1 person has a RAID array, and they're conscious that an array is not a backup.
2 people dragged me into a long discussion about building reliable systems (like backup solutions) out of unreliable parts (like disks, which are known to go bad), and the cost of doing so (buying a couple HDDs vs. renting space in the cloud). Their argument is that for the time, money and effort required, backups don't provide enough benefits.
I didn't ask all seven—my bad!—but of those whom I did ask, all said that they previously lost data to hardware failure or accidental deletion.
All those people are programmers. All mentioned that their code is stored on public or private Git servers, and I got the impression that this covers a sizable portion of backup-worthy data for them.
Insights and somewhat actionable points
It's fair to say that the surveyed group is not the target audience for Obnam. However, I think they are still indicative of what alternatives Obnam competes against, even if not directly.

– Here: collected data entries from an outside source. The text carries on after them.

(* ===== verification/File.v ===== *)
(** Open files: the file table and the descriptors of kern/file.c and
    kern/sysfile.c, [pipealloc] of kern/pipe.c, and what fork, exit (kern/proc.c)
    and execve (kern/exec.c) do to descriptors.

    A [struct file *] is an index of [ftable.file], NULL is [None].  The state
    holds the table and, for every process, its [ofile] and [fdflag]; an
    operation runs as a whole for the process [cur], whose system call
    arguments it gets.  What [fileclose] does with the last reference (close an
    end of a pipe, put an inode within a transaction) is the business of other
    components: it is recorded in [closed].  A NULL pointer that is followed,
    and an index outside [ofile], end with [Panic]. *)

From stdpp Require Import base list.
From Stdlib Require Import ZArith Lia Bool.
From S2P Require Import Prelude.

Module File.

Definition NFILE : nat := 512.
Definition NOFILE : Z := 16.
Definition O_ACCMODE : Z := 0x200003.
Definition O_RDONLY : Z := 0.
Definition O_WRONLY : Z := 1.
Definition O_RDWR : Z := 2.
Definition O_APPEND : Z := 0x400.
Definition O_CLOEXEC : Z := 0x80000.
(** O_CLOEXEC, O_DIRECT and O_NONBLOCK *)
Definition PIPE2_FLAGS : Z := 0x90800.
(** O_APPEND, O_ASYNC, O_DIRECT, O_DSYNC, O_NOATIME, O_NONBLOCK and O_SYNC *)
Definition FILE_STATUS_FLAGS : Z := 0x153c00.
Definition FD_CLOEXEC : Z := 1.

Definition FILE_READABLE (flags : Z) : bool := (Z.land flags O_ACCMODE =? O_RDWR) || (Z.land flags O_ACCMODE =? O_RDONLY).
Definition FILE_WRITABLE (flags : Z) : bool := (Z.land flags O_ACCMODE =? O_RDWR) || (Z.land flags O_ACCMODE =? O_WRONLY).

Inductive ftype : Type := FD_NONE | FD_PIPE | FD_INODE.

Record file : Type := mkF {
  type : ftype;
  ref : Z;
  pipe : nat;
  ip : nat;
  off : Z;
  flags : Z;
  readable : bool;
  writable : bool
}.

Record fproc : Type := mkP { ofile : list (option nat); fdflag : Z }.

Inductive event : Type :=
  | ClosePipe (p : nat) (w : bool)
  | PutInode (i : nat).

Record fstate : Type := mkS {
  ftable : list file;
  ft_lock : bool;
  procs : list fproc;
  closed : list event
}.

Definition set_ftable (l : list file) (s : fstate) : fstate := mkS l (ft_lock s) (procs s) (closed s).
Definition set_ft_lock (b : bool) (s : fstate) : fstate := mkS (ftable s) b (procs s) (closed s).
Definition set_procs (l : list fproc) (s : fstate) : fstate := mkS (ftable s) (ft_lock s) l (closed s).

Definition set_ref (r : Z) (f : file) : file := mkF (type f) r (pipe f) (ip f) (off f) (flags f) (readable f) (writable f).
Definition set_off (o : Z) (f : file) : file := mkF (type f) (ref f) (pipe f) (ip f) o (flags f) (readable f) (writable f).
Definition set_flags (g : Z) (f : file) : file := mkF (type f) (ref f) (pipe f) (ip f) (off f) g (readable f) (writable f).
Definition set_type (t : ftype) (f : file) : file := mkF t (ref f) (pipe f) (ip f) (off f) (flags f) (readable f) (writable f).

Definition acquire : M fstate unit := fun s => if ft_lock s then Block s else Ret tt (set_ft_lock true s).
Definition release : M fstate unit := fun s => if ft_lock s then Ret tt (set_ft_lock false s) else Panic s.
Definition record (e : event) : M fstate unit := modify (fun s => mkS (ftable s) (ft_lock s) (procs s) (closed s ++ [e])).

Definition getf (f : nat) : M fstate file := fun s => match ftable s !! f with Some x => Ret x s | None => Panic s end.
Definition updf (f : nat) (g : file -> file) : M fstate unit := modify (fun s => set_ftable (alter g f (ftable s)) s).

(** * The file table *)

Fixpoint find_free (l : list file) (k : nat) : option nat :=
  match l with
  | [] => None
  | f :: l' => if ref f =? 0 then Some k else find_free l' (S k)
  end.

Definition filealloc : M fstate (option nat) :=
  acquire ;;
  let* l := gets ftable in
  match find_free l 0 with
  | Some f => updf f (set_ref 1) ;; release ;; ret (Some f)
  | None => release ;; ret None
  end.

Definition filedup (f : nat) : M fstate nat :=
  acquire ;;
  let* x := getf f in
  if ref x <? 1 then panic else
  updf f (set_ref (s32 (ref x + 1))) ;;
  release ;;
  ret f.

Definition fileclose (f : nat) : M fstate unit :=
  acquire ;;
  let* x := getf f in
  if ref x <? 1 then panic else
  updf f (set_ref (ref x - 1)) ;;
  if 0 <? ref x - 1 then release else
  updf f (fun x => set_type FD_NONE (set_ref 0 x)) ;;
  release ;;
  match type x with
  | FD_PIPE => record (ClosePipe (pipe x) (writable x))
  | FD_INODE => record (PutInode (ip x))
  | FD_NONE => ret tt
  end.

(** * Descriptors of a process *)

Section Calls.
Context (cur : nat).

Definition getp : M fstate fproc := fun s => match procs s !! cur with Some p => Ret p s | None => Panic s end.
Definition updp (g : fproc -> fproc) : M fstate unit := modify (fun s => set_procs (alter g cur (procs s)) s).

(** [p->ofile[fd]] *)
Definition get_ofile (fd : Z) : M fstate (option nat) :=
  let* p := getp in
  if (0 <=? fd) && (fd <? NOFILE) then
    match ofile p !! Z.to_nat fd with Some o => ret o | None => panic end
  else panic.

Definition set_ofile (fd : Z) (o : option nat) : M fstate unit :=
  if (0 <=? fd) && (fd <? NOFILE) then updp (fun p => mkP (<[Z.to_nat fd := o]> (ofile p)) (fdflag p)) else panic.

(** [bit_add], [bit_remove] and [bit_test] of [fdflag] *)
Definition flag_add (fd : Z) : M fstate unit := updp (fun p => mkP (ofile p) (Z.lor (fdflag p) (Z.shiftl 1 fd))).
Definition flag_remove (fd : Z) : M fstate unit :=
  updp (fun p => mkP (ofile p) (Z.land (fdflag p) (not_w 32 (Z.shiftl 1 fd)))).
Definition flag_test (fd : Z) : M fstate bool :=
  let* p := getp in ret (negb (Z.land (fdflag p) (Z.shiftl 1 fd) =? 0)).

Fixpoint fdalloc_loop (fds : list Z) (f : nat) : M fstate Z :=
  match fds with
  | [] => ret (- EBADF)
  | fd :: fds' =>
      let* o := get_ofile fd in
      match o with
      | None => set_ofile fd (Some f) ;; ret fd
      | Some _ => fdalloc_loop fds' f
      end
  end.

Definition fdalloc (f : nat) (from : Z) : M fstate Z := fdalloc_loop (seqZ from (NOFILE - from)) f.

(** The file of a descriptor argument. *)
Definition argfd (fd : Z) : M fstate (option nat) :=
  if (fd <? 0) || (NOFILE <=? fd) then ret None else get_ofile fd.

Definition dupfd (fd from : Z) : M fstate Z :=
  let* o := get_ofile fd in
  match o with
  | None => ret (- EBADF)
  | Some f => filedup f ;; fdalloc f from
  end.

Definition sys_dup (fd : Z) : M fstate Z := dupfd fd 0.

Definition sys_dup3 (fd1 fd2 flags : Z) : M fstate Z :=
  if negb (Z.land flags (not_w 32 O_CLOEXEC) =? 0) then ret (- EINVAL)
  else if fd1 =? fd2 then ret (- EINVAL)
  else if (fd1 <? 0) || (NOFILE <=? fd1) then ret (- EBADF)
  else if (fd2 <? 0) || (NOFILE <=? fd2) then ret (- EBADF)
  else
    let* o := get_ofile fd1 in
    let* o2 := get_ofile fd2 in
    match o2 with Some g => fileclose g | None => ret tt end ;;
    match o with
    | None => panic
    | Some f =>
        filedup f ;;
        when (negb (Z.land flags O_CLOEXEC =? 0)) (flag_add fd2) ;;
        set_ofile fd2 (Some f) ;;
        ret fd2
    end.

(** The two ends, or -1; [page]: what [kalloc] gives. *)
Definition pipealloc (page : option nat) (fl : Z) : M fstate (option (nat * nat)) :=
  let* o0 := filealloc in
  match o0 with
  | None => ret None
  | Some f0 =>
      let* o1 := filealloc in
      match o1 with
      | None => fileclose f0 ;; ret None
      | Some f1 =>
          match page with
          | None => fileclose f0 ;; fileclose f1 ;; ret None
          | Some pi =>
              updf f0 (fun f => mkF FD_PIPE (ref f) pi (ip f) 0 (Z.lor O_RDONLY (Z.land fl PIPE2_FLAGS)) true false) ;;
              updf f1 (fun f => mkF FD_PIPE (ref f) pi (ip f) 0 (Z.lor (Z.lor O_WRONLY O_APPEND) (Z.land fl PIPE2_FLAGS)) false true) ;;
              ret (Some (f0, f1))
          end
      end
  end.

(** The result and the two descriptors stored for the caller. *)
Definition sys_pipe2 (page : option nat) (fl : Z) : M fstate (Z * option (Z * Z)) :=
  if negb (Z.land fl (not_w 32 PIPE2_FLAGS) =? 0) then ret (- EINVAL, None) else
  let* o := pipealloc page fl in
  match o with
  | None => ret (- ENFILE, None)
  | Some (rf, wf) =>
      let* fd0 := fdalloc rf 0 in
      let* fd1 := (if fd0 <? 0 then ret (- 1) else fdalloc wf 0) in
      if (fd0 <? 0) || (fd1 <? 0) then
        when (0 <=? fd0) (set_ofile fd0 None) ;;
        fileclose rf ;;
        fileclose wf ;;
        ret (- EMFILE, None)
      else
        when (negb (Z.land fl O_CLOEXEC =? 0)) (flag_add fd0 ;; flag_add fd1) ;;
        ret (0, Some (fd0, fd1))
  end.

Definition sys_fcntl (fd cmd args : Z) : M fstate Z :=
  let* o := argfd fd in
  match o with
  | None => ret (- EINVAL)
  | Some f =>
      if cmd =? 0 then dupfd fd args
      else if cmd =? 1 then let* b := flag_test fd in ret (if b then FD_CLOEXEC else 0)
      else if cmd =? 2 then
        (if negb (Z.land args FD_CLOEXEC =? 0) then flag_add fd else flag_remove fd) ;; ret 0
      else if cmd =? 3 then let* x := getf f in ret (Z.land (flags x) (Z.lor FILE_STATUS_FLAGS O_ACCMODE))
      else if cmd =? 4 then
        updf f (fun x => set_flags (Z.lor (Z.land args FILE_STATUS_FLAGS) (Z.land (flags x) O_ACCMODE)) x) ;; ret 0
      else ret (- EINVAL)
  end.

Definition sys_close (fd : Z) : M fstate Z :=
  let* o := argfd fd in
  match o with
  | None => ret (- 1)
  | Some f =>
      set_ofile fd None ;;
      fileclose f ;;
      flag_remove fd ;;
      ret 0
  end.

(** [fork]: the descriptors of the new process [np]. *)
Definition fork_slot (np : nat) (i : nat) : M fstate unit :=
  let* o := get_ofile (Z.of_nat i) in
  match o with
  | None => ret tt
  | Some f =>
      filedup f ;;
      modify (fun s => set_procs (alter (fun p => mkP (<[i := Some f]> (ofile p)) (fdflag p)) np (procs s)) s)
  end.

Definition fork_files (np : nat) : M fstate unit :=
  for_each (seq 0 16) (fork_slot np) ;;
  let* p := getp in
  modify (fun s => set_procs (alter (fun q => mkP (ofile q) (fdflag p)) np (procs s)) s).

(** [exit] closes everything. *)
Definition exit_slot (i : nat) : M fstate unit :=
  let* o := get_ofile (Z.of_nat i) in
  match o with
  | None => ret tt
  | Some f => fileclose f ;; set_ofile (Z.of_nat i) None
  end.

Definition exit_files : M fstate unit := for_each (seq 0 16) exit_slot.

(** [flush_old_exec] closes what is marked close-on-exec. *)
Definition exec_slot (i : nat) : M fstate unit :=
  let* o := get_ofile (Z.of_nat i) in
  match o with
  | None => ret tt
  | Some f =>
      let* b := flag_test (Z.of_nat i) in
      when b (fileclose f ;; set_ofile (Z.of_nat i) None ;; flag_remove (Z.of_nat i))
  end.

Definition exec_files : M fstate unit := for_each (seq 0 16) exec_slot.

End Calls.

(** * Reference counts *)

Definition at_file (f : nat) (o : option nat) : Z := if decide (o = Some f) then 1 else 0.

Fixpoint slots (l : list (option nat)) (f : nat) : Z :=
  match l with
  | [] => 0
  | o :: l' => at_file f o + slots l' f
  end.

(** The descriptors of all processes that refer to [f]. *)
Fixpoint descs (l : list fproc) (f : nat) : Z :=
  match l with
  | [] => 0
  | p :: l' => slots (ofile p) f + descs l' f
  end.

(** [extra]: references that no descriptor holds. *)
Definition counted (extra : nat -> Z) (s : fstate) : Prop :=
  forall f x, ftable s !! f = Some x -> ref x = descs (procs s) f + extra f.

Record proc_ok (n : nat) (p : fproc) : Prop := {
  ok_len : length (ofile p) = 16%nat;
  ok_slot i f : ofile p !! i = Some (Some f) -> (f < n)%nat;
  ok_flag : 0 <= fdflag p < 2 ^ 32
}.

(** Only open descriptors are marked close-on-exec. *)
Definition flags_ok (p : fproc) : Prop := forall i, ofile p !! i = Some None -> Z.testbit (fdflag p) (Z.of_nat i) = false.

(** The state between two system calls, but for references in [extra]. *)
Record files_ok (extra : nat -> Z) (s : fstate) : Prop := {
  ok_lock : ft_lock s = false;
  ok_procs i p : procs s !! i = Some p -> proc_ok (length (ftable s)) p;
  ok_count : counted extra s;
  ok_type f x : ftable s !! f = Some x -> ref x = 0 -> type x = FD_NONE
}.

(** One more reference, or one less, to [f]. *)
Definition plus (f : nat) (d : Z) (extra : nat -> Z) : nat -> Z := fun g => if decide (g = f) then extra g + d else extra g.

Lemma at_file_range f o : 0 <= at_file f o <= 1.
Proof. unfold at_file. destruct (decide _); lia. Qed.

Lemma slots_nonneg l f : 0 <= slots l f <= Z.of_nat (length l).
Proof. induction l as [|o l IH]; cbn; [lia|]. pose proof (at_file_range f o). lia. Qed.

Lemma descs_nonneg l f : 0 <= descs l f.
Proof. induction l as [|p l IH]; cbn; [lia|]. pose proof (slots_nonneg (ofile p) f). lia. Qed.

The cloud is perceived as "good enough". Perhaps our doc can tackle this head-on, just listing some of the differences between the cloud and Obnam: upfront investment vs. renting, local disks being faster to recover from, lack of monitoring when using automatic synchronization as opposed to a backup that you run manually, possibility of corrupt data to get synched to the cloud and nullify the benefit of such backup copy. The goal isn't to paint Obnam as universally better, but to provide a list of points worth considering.

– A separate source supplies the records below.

Lemma carve_split fl al pgs l s A prev p B k :
  heap fl al pgs l s -> (base, 0) :: fl = A ++ prev :: p :: B -> p.1 <> base -> 0 < k < p.2 ->
  let q := p.1 + HDR * (p.2 - k) in
  exists s' fl', carve k prev.1 p.1 p.2 s = Ret (q + HDR) s' /\
    (base, 0) :: fl' = A ++ prev :: (p.1, p.2 - k) :: B /\ units fl ≡ₚ units1 (q, k) ++ units fl' /\
    freep s' = prev.1 /\ seg (hmem s') ((base, 0) :: fl') base /\ word (hmem s') (q + 8) = k /\
    wrote [p.1 + 8; q + 8] (set_freep prev.1 s) s'.
Proof using kend_ok base_ok.
  intros H EN Hpb Hk q. assert (Hpf : exists F1, fl = F1 ++ p :: B /\ (base, 0) :: F1 = A ++ [prev]).
  { destruct A as [|a A]; injection EN as <- ->; [by exists []|exists (A ++ [prev])]. by rewrite <- app_assoc. }
  destruct Hpf as (F1 & Hpf & EF). destruct (block_bounds _ _ _ _ _ p H) as (Hpk & Hpt & Hpa & _); [set_solver|].
  assert (HF : exists fl', (base, 0) :: fl' = A ++ prev :: (p.1, p.2 - k) :: B /\ units fl ≡ₚ units1 (q, k) ++ units fl').
  { assert (Hu : units1 p ≡ₚ units1 (q, k) ++ units1 (p.1, p.2 - k)).
    { subst q. destruct p as [pa pn]. cbn [fst snd] in *. replace pn with ((pn - k) + k) at 1 by lia. rewrite units1_split by lia. by rewrite Permutation_app_comm. }
    destruct A as [|a A]; injection EN as <- ->; eexists; (split; [reflexivity|]).
    - rewrite !units_cons, Hu. solve_Permutation.
    - rewrite !units_app, !units_cons, Hu. solve_Permutation. }
  destruct HF as (fl' & EN' & HU). pose proof (hp_ring _ _ _ _ _ H) as Hseg. rewrite EN in Hseg.
  exists (set_freep prev.1 (hput (q + 8) k (hput (p.1 + 8) (p.2 - k) s))), fl'.
  split.
  { unfold carve. destruct (Z.eqb_spec p.2 k); [lia|]. rewrite u64_id by (unfold HDR, KERNBASE, PHYSTOP in *; lia). done. }
  assert (Hq : p.1 + 8 <> q + 8) by (unfold q, HDR; lia).
  split_and!; [done|done|done| | |].
  - change (seg (hmem (hput (q + 8) k (hput (p.1 + 8) (p.2 - k) s))) ((base, 0) :: fl') base).
    assert (Hw : wrote [p.1 + 8; q + 8] s (hput (q + 8) k (hput (p.1 + 8) (p.2 - k) s))).
    { eapply wrote_trans; apply wrote_hput; rewrite !elem_of_cons; auto. }
    assert (Hother : forall b, b ∈ A ++ prev :: B -> b.1 ∉ [p.1 + 8; q + 8] /\ b.1 + 8 ∉ [p.1 + 8; q + 8]).
    { intros b Hb. assert (Hap : b.1 + 16 <= p.1 \/ p.1 + HDR * p.2 <= b.1).
      { assert (b = (base, 0) \/ b ∈ F1 ++ B) as [->|Hbf].
        - assert (b ∈ (base, 0) :: F1 \/ b ∈ B) as Hb' by (rewrite EF; set_solver). set_solver.
        - pose proof base_ok as (_ & Hbk & _). unfold HDR in Hbk. cbn. lia.
        - destruct (blocks_apart _ _ _ _ _ F1 p (B ++ al) b H) as [|Hl]; [rewrite Hpf; by rewrite <- app_assoc|set_solver|by right|].
          left. destruct (block_bounds _ _ _ _ _ b H) as (_ & _ & _ & Hb2); [rewrite Hpf; set_solver|]. unfold HDR in Hl. lia. }
      unfold q, HDR in *. rewrite !not_elem_of_cons. split_and!; (lia || apply not_elem_of_nil). }
    apply seg_app in Hseg as [HsA (Ev & Ev2 & Ep & Ep2 & HsB)]. cbn [hd_addr] in *.
    destruct Hw as (Hw0 & Hw1 & Hw2). destruct (Hother prev ltac:(set_solver)) as [Hv Hv8].
    rewrite EN'. apply seg_app. cbn [seg hd_addr fst snd]. split_and!.
    + eapply seg_wrote; [by split_and!| |exact HsA]. intros b Hb. apply Hother. set_solver.
    + by rewrite Hw2.
    + by rewrite Hw2.
    + rewrite Hw2; [done|]. rewrite !not_elem_of_cons. unfold q, HDR. split_and!; [lia|lia|apply not_elem_of_nil].
    + rewrite word_hput, decide_False by done. by rewrite word_hput, decide_True.
    + eapply seg_wrote; [by split_and!| |exact HsB]. intros b Hb. apply Hother. set_solver.
  - unfold hmem at 1. cbn. by rewrite word_insert, decide_True.
  - eapply (wrote_trans _ _ (set_freep prev.1 (hput (p.1 + 8) (p.2 - k) s))).
    + split_and!; [done|done|]. intros x Hx. unfold hmem at 1. cbn. apply word_insert_ne. set_solver.
    + split_and!; [done|done|]. intros x Hx. unfold hmem at 1. cbn. apply word_insert_ne. set_solver.
Qed.

Lemma node_free fl b : b ∈ (base, 0) :: fl -> b <> (base, 0) -> b ∈ fl.
Proof using. by intros [->|Hb]%elem_of_cons. Qed.

(** What is left of the ring when [k] units of [p] are taken. *)
Definition rest (p : Z * Z) (k : Z) (B : list (Z * Z)) : list (Z * Z) :=
  if decide (k = p.2) then B else (p.1, p.2 - k) :: B.

Lemma rest_sorted A prev p B k :
  0 < k <= p.2 -> StronglySorted gap (A ++ prev :: p :: B) -> StronglySorted gap (A ++ prev :: rest p k B).
Proof using.
  clear kend_ok base_ok. intros Hk Hs. unfold rest. apply StronglySorted_app in Hs as (HA & HsA & Hs). apply StronglySorted_app. split_and!; [|done|].
  - intros x y Hx Hy. destruct (decide (k = p.2)); [apply HA; set_solver|].
    apply elem_of_cons in Hy as [->|[->|Hy]%elem_of_cons]; [apply HA; set_solver| |apply HA; set_solver].
    exact (HA x p Hx ltac:(set_solver)).
  - apply StronglySorted_inv in Hs as [Hs Hv]. apply StronglySorted_inv in Hs as [Hs Hp].
    apply Forall_cons in Hv as [Hvp Hv]. destruct (decide (k = p.2)); [by constructor|]. constructor; [|by constructor].
    constructor; [done|]. eapply Forall_impl; [exact Hp|]. intros c Hc. unfold gap, HDR in *. cbn. lia.
Qed.

Lemma carve_heap fl al pgs l s A prev p B k fl' q s' L :
  heap fl al pgs l s -> (base, 0) :: fl = A ++ prev :: p :: B -> 0 < k <= p.2 ->
  (base, 0) :: fl' = A ++ prev :: rest p k B -> units fl ≡ₚ units1 (q, k) ++ units fl' -> freep s' = prev.1 ->
  seg (hmem s') ((base, 0) :: fl') base -> word (hmem s') (q + 8) = k -> wrote L (set_freep prev.1 s) s' ->
  (forall x, x ∈ L -> ~ outside al pgs x /\ x ∉ l) ->
  heap fl' ((q, k) :: al) pgs l s' /\ kept al pgs s s'.
Proof using kend_ok base_ok.
  intros H EN Hk EN' HU Hf Hseg Hq Hw HL.
  destruct (wrote_kept L al pgs l (set_freep prev.1 s) s' (hp_pages _ _ _ _ _ H) Hw HL) as [HI Hkept]. apply kept_freep in Hkept. split; [|exact Hkept].
  pose proof (hp_sorted _ _ _ _ _ H) as Hs. rewrite EN in Hs. apply (rest_sorted _ _ _ _ k Hk) in Hs. rewrite <- EN' in Hs.
  pose proof (hp_pos _ _ _ _ _ H) as Hpos. apply Forall_app in Hpos as [Hpf Hpa]. constructor; try done.
  - apply H.
  - rewrite <- (hp_units _ _ _ _ _ H), !units_app, units_cons, HU. solve_Permutation.
  - apply Forall_app. split; [|constructor; [cbn; lia|done]].
    apply StronglySorted_inv in Hs as [_ Hgt]. rewrite Forall_forall in Hgt, Hpf |- *. intros b Hb.
    specialize (Hgt b Hb). assert (Hbn : b ∈ A ++ prev :: rest p k B) by (rewrite <- EN'; by right).
    assert (Hold : b ∈ (base, 0) :: fl -> 0 < b.2).
    { intros Hbo. apply Hpf, node_free; [done|]. intros ->. unfold gap, HDR in Hgt. cbn in Hgt. lia. }
    rewrite EN in Hold. unfold rest in Hbn. destruct (decide (k = p.2)); [apply Hold; set_solver|].
    destruct (decide (b = (p.1, p.2 - k))) as [->|]; [cbn; lia|]. apply Hold. set_solver.
  - rewrite Hf, EN'. rewrite fmap_app. set_solver.
  - constructor; [done|]. eapply kept_held; [exact Hkept|done|apply H].
Qed.

(** The header of a node of the ring is not visible to others. *)
Lemma node_inside fl al pgs l s b x :
  heap fl al pgs l s -> b ∈ (base, 0) :: fl -> x ∈ [b.1; b.1 + 8] -> ~ outside al pgs x /\ x ∉ l.
Proof using kend_ok base_ok.
  intros H [->|Hb]%elem_of_cons Hx.
  - apply (base_inside _ _ _ _ _ _ _ H); [set_solver|done].
  - apply list_elem_of_split in Hb as (f1 & f2 & ->).
    apply (header_inside _ _ _ _ _ b (f1 ++ f2 ++ al) _ _ H); [solve_Permutation|set_solver|done].
Qed.

Lemma carve_run fl al pgs l s A prev p B k :
  heap fl al pgs l s -> (base, 0) :: fl = A ++ prev :: p :: B -> p.1 <> base -> 0 < k <= p.2 ->
  exists s' fl' q, carve k prev.1 p.1 p.2 s = Ret (q + HDR) s' /\ heap fl' ((q, k) :: al) pgs l s' /\ kept al pgs s s'.
Proof using kend_ok base_ok.
  intros H EN Hpb Hk.
  assert (Hpn : p ∈ (base, 0) :: fl) by (rewrite EN; set_solver). assert (Hvn : prev ∈ (base, 0) :: fl) by (rewrite EN; set_solver).
  assert (Hpf : p ∈ fl) by (apply node_free; [done|by intros ->]).
  destruct (decide (k = p.2)) as [->|Hne].
  - destruct (carve_exact _ _ _ _ _ _ _ _ _ H EN Hpb) as (s' & fl' & E & EN' & HP & Hf & Hseg & Hw).
    exists s', fl', p.1. split; [done|]. eapply (carve_heap _ _ _ _ _ _ _ _ _ _ _ _ _ [prev.1; prev.1 + 8] H EN Hk); try done.
    + unfold rest. by rewrite decide_True.
    + rewrite HP, units_cons. by destruct p.
    + destruct Hw as (_ & _ & Hw). rewrite Hw; [|apply header_apart].
      * pose proof (hp_ring _ _ _ _ _ H) as Hr. rewrite EN in Hr. apply seg_app in Hr as [_ (_ & _ & _ & Ep2 & _)]. done.
      * by eapply node_aligned.
      * by eapply node_aligned.
      * pose proof (hp_sorted _ _ _ _ _ H) as Hs. rewrite EN in Hs. apply StronglySorted_app in Hs as (_ & _ & Hs).
        apply StronglySorted_inv in Hs as [_ Hg]. apply Forall_cons in Hg as [Hg _]. unfold gap, HDR in Hg.
        assert (0 <= prev.2); [|lia]. apply elem_of_cons in Hvn as [->|Hv]; [done|].
        destruct (block_bounds _ _ _ _ _ prev H) as (_ & _ & _ & Hv2); [set_solver|lia].
    + intros x Hx. by eapply node_inside.
  - destruct (carve_split _ _ _ _ _ _ _ _ _ k H EN Hpb ltac:(lia)) as (s' & fl' & E & EN' & HP & Hf & Hseg & Hq & Hw).
    eexists s', fl', _. split; [exact E|]. eapply (carve_heap _ _ _ _ _ _ _ _ _ _ _ _ _ _ H EN Hk); try done.
    + unfold rest. by rewrite decide_False.
    + intros x Hx. apply list_elem_of_split in Hpf as (f1 & f2 & Ef).
      apply (block_inside _ _ _ _ _ p (f1 ++ f2 ++ al) _ _ H); [rewrite Ef; solve_Permutation|set_solver|].
      rewrite !elem_of_cons, elem_of_nil in Hx. unfold HDR in *. lia.
Qed.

This also gives us a yardstick for "ease of use": if using Obnam is just as easy as renting some space on Google cloud and configuring their software, some people might try Obnam.

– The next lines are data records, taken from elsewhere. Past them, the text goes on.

(** A pointer to a buffer is its index; the code never makes another. *)
Definition get_buf (b : nat) : M bstate buf :=
  fun s => match bufs s !! b with Some x => Ret x s | None => Panic s end.
Definition upd_buf (b : nat) (f : buf -> buf) : M bstate unit :=
  modify (fun s => set_bufs (alter f b (bufs s)) s).

Definition set_flags (f : Z) (x : buf) : buf := mkBuf f (dev x) (blockno x) (bdata x).
Definition set_data (d : bytes) (x : buf) : buf := mkBuf (flags x) (dev x) (blockno x) d.

Definition has (x : buf) (f : Z) : bool := truthy (Z.land (flags x) f).

Definition binit : M bstate unit :=
  modify (set_block_lock false) ;;
  modify (set_order []) ;;
  for_each (seq 0 NBUF) (fun b => modify (fun s => set_order (order s ++ [b]) s)).

(** The first loop of [bget] over the nodes [l]: the buffer found. *)
Fixpoint find_cached (l : list nat) (bs : list buf) (d n : Z) : option nat :=
  match l with
  | [] => None
  | b :: l' =>
      match bs !! b with
      | Some x => if (dev x =? d) && (blockno x =? n) then Some b else find_cached l' bs d n
      | None => find_cached l' bs d n
      end
  end.

(** The second loop: the first buffer neither busy nor dirty. *)
Fixpoint find_unused (l : list nat) (bs : list buf) : option nat :=
  match l with
  | [] => None
  | b :: l' =>
      match bs !! b with
      | Some x => if negb (has x B_BUSY) && negb (has x B_DIRTY) then Some b else find_unused l' bs
      | None => find_unused l' bs
      end
  end.

Definition bget (d n : Z) : M bstate nat :=
  acquire_bcache ;;
  let* hit := gets (fun s => find_cached (order s) (bufs s) d n) in
  match hit with
  | Some b =>
      let* x := get_buf b in
      if negb (has x B_BUSY) then
        upd_buf b (fun x => set_flags (Z.lor (flags x) B_BUSY) x) ;;
        release_bcache ;;
        ret b
      else
        release_bcache ;;  (* sleep(b, &bcache.lock) *)
        block
  | None =>
      let* free := gets (fun s => find_unused (reverse (order s)) (bufs s)) in
      match free with
      | Some b =>
          upd_buf b (fun x => mkBuf B_BUSY d n (bdata x)) ;;
          release_bcache ;;
          ret b
      | None => panic
      end
  end.

(** * The SD card *)

Definition zero_sector : bytes := replicate 512 0.

Definition read_sector (c : gmap Z bytes) (n : Z) : bytes := default zero_sector (c !! n).

(** A block of [BSIZE] bytes is 8 sectors. *)
Definition read_block (c : gmap Z bytes) (n : Z) : bytes :=
  mjoin ((fun i => read_sector c (n + i)) <$> seqZ 0 8).

Definition sector_writes (n : Z) (d : bytes) : list (Z * bytes) :=
  (fun i => (n + i, take 512 (drop (512 * Z.to_nat i) d))) <$> seqZ 0 8.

People assume they have to cherry-pick the data to backup. Even before I asked how much data they have, people told me how much data of each kind they have — photos, ebooks, work data. I might be reading too deep into this, but I think this indicates that people under-appreciate how fast modern storage is, and how efficient de-duplication and compression can get. Another explanation is that cloud storage (which 3 out of 7 use) is more limited and/or costly than buying HDDs. Perhaps our doc could explicitly state that backing up the entire home directory is the correct approach. (Or is this just my opinion, which others don't necessarily share?) We could also mention some average gains from compression and deduplication, and give numbers of how fast the backup is — not as promises, but as examples to adjust the expectations.
On the flip side, we could provide tools to help cherry-pick data. The person who said they're too lazy to configure exclusion rules probably thought of going through their data looking for often-changing subdirectories that they don't want to backup — can we automate this? Some visualization tools perhaps?
Backups are perceived as too difficult. In #86, I describe a hypothetical newbie who has no idea how to do backups. In reality, it seems, people have preconceived notions, and so our docs would have to work against those. I think our docs should have some case studies of plausible setups that people can relate to.
Lack of clarity on usefulness of backups. I might have been elaborately trolled, but it appears that at least some people don't have a model of what risks a backup can (and can't) mitigate. Perhaps our docs should briefly explain that, so people don't have to learn about disaster recovery planning in order to understand the pros and cons. I think this can be folded into case studies, too.